Name recall is tied to the political dynasties issue, the most prominent names during every election being those of candidates from families whose various members have long been in government, and with which, as a result, the electorate is most familiar.
The attempt to acquaint the voters with lesser known candidates who had declared platforms that departed from the usual motherhood statements of the traditional politicians similarly foundered. Prominence apparently resonates with the voters more than actually having a platform of government—or even halfway intelligent opinions on the problems and issues that confront the nation.
Encouraging voters to choose candidates on the basis of which of them have the platforms and plans of government that could address the country’s problems failed because name recall is deeply linked to the dominance of political families in Philippine politics and governance. The campaign against political dynasties themselves was also doomed from the very start because the dominance of political dynasties is both cause and result of the failure of the electorate to decide on the basis of issues rather than on whose names they can best remember.
As intrinsically difficult as the campaigns to make elections more meaningful are to wage, much less win, their being conducted through the social media did not help make them any easier, or likely to succeed.
Although many groups and individuals tried, the social media are not particularly suited to “serious” discussions. It isn’t solely due to the limitations of, say, Twitter, through which a user can communicate only with 140 characters. It is also because such social media sites as Facebook are primarily vehicles for communicating personal information to “friends” with whom, in most cases, the individual has in common the same interest in relationships, family activities, and other personal information.

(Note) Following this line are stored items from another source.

(** The first creation on the empty table and on a fresh server, a read of a
    table of one row, and a GET for the id the server returned. *)
Lemma create_then_read_back_witness :
  (∃ i, Jpa.id (Jpa.entity 1 (Jpa.columns (Jpa.bind (titled (u16 "x")))))
          = Some i
        ∧ Jpa.getById i (Jpa.create (titled (u16 "x")) Jpa.empty).2
          = (Jpa.Ok (Jpa.entity 1 (Jpa.columns (Jpa.bind (titled (u16 "x"))))),
             (Jpa.create (titled (u16 "x")) Jpa.empty).2))
  ∧ InMemory.handle public_dir
      {| InMemory.method := GET;
         InMemory.path := [u16 "api"; u16 "tasks"; u16 "1"];
         InMemory.body := object []; InMemory.now := [] |} one_task
    = (if bool_decide (u16 "index.html" ∈ public_dir)
       then {| InMemory.status := 200;
               InMemory.payload := InMemory.File (u16 "index.html") |}
       else {| InMemory.status := 404;
               InMemory.payload := InMemory.Thrown "ENOENT" |}, one_task)
  ∧ InMemory.find (Some (InMemory.id milk))
      (InMemory.tasks
         (InMemory.post_tasks (u16 "2024-05-01T09:00:00.000Z")
            (object [("title", JStr (u16 "Buy milk"))]%string)
            InMemory.init).2)
    = Some (length (InMemory.tasks InMemory.init), milk).
Proof.
  split_and!.
  - apply (proj1 create_then_read_back). vm_compute. reflexivity.
  - apply (proj1 (proj2 (proj2 create_then_read_back))); reflexivity.
  - apply (proj2 (proj2 (proj2 create_then_read_back))).
    + exists [], []. reflexivity.
    + vm_compute. reflexivity.
Defined.

End ReadBack.

(** * Deletion *)

Section Deletion.

Lemma delete_task_cases p s :
  match InMemory.find (parseInt p) (InMemory.tasks s) with
  | None =>
      InMemory.delete_task p s =
        ({| InMemory.status := 404;
            InMemory.payload := InMemory.Error "not found" |}, s)
  | Some (i, t) =>
      InMemory.delete_task p s =
        ({| InMemory.status := 200; InMemory.payload := InMemory.OneTask t |},
         {| InMemory.tasks := delete i (InMemory.tasks s);
            InMemory.nextId := InMemory.nextId s |})
  end.
Proof.
  unfold InMemory.delete_task.
  by destruct (InMemory.find (parseInt p) (InMemory.tasks s)) as [[i t]|].
Qed.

It’s more than obvious that Facebook “friends” are far from those real-life friends with whom individuals often share common experiences, backgrounds and interests, as well as ideas and opinions on a variety of concerns including public ones. In those cases in which Facebook has brought together people who, to begin with, already share the same ideas and concerns, very rarely have they managed to successfully convince others with different views and opinions to come around to sharing their views. What usually happens is that the like-minded come together to reinforce their already set convictions in what amounts to conversations among the converted. It’s a function of the “un-serious” character of the social media: few if any are liable to change their minds through them, they being first of all vehicles for the public disclosure of personal information, which in effect precludes changing already set views.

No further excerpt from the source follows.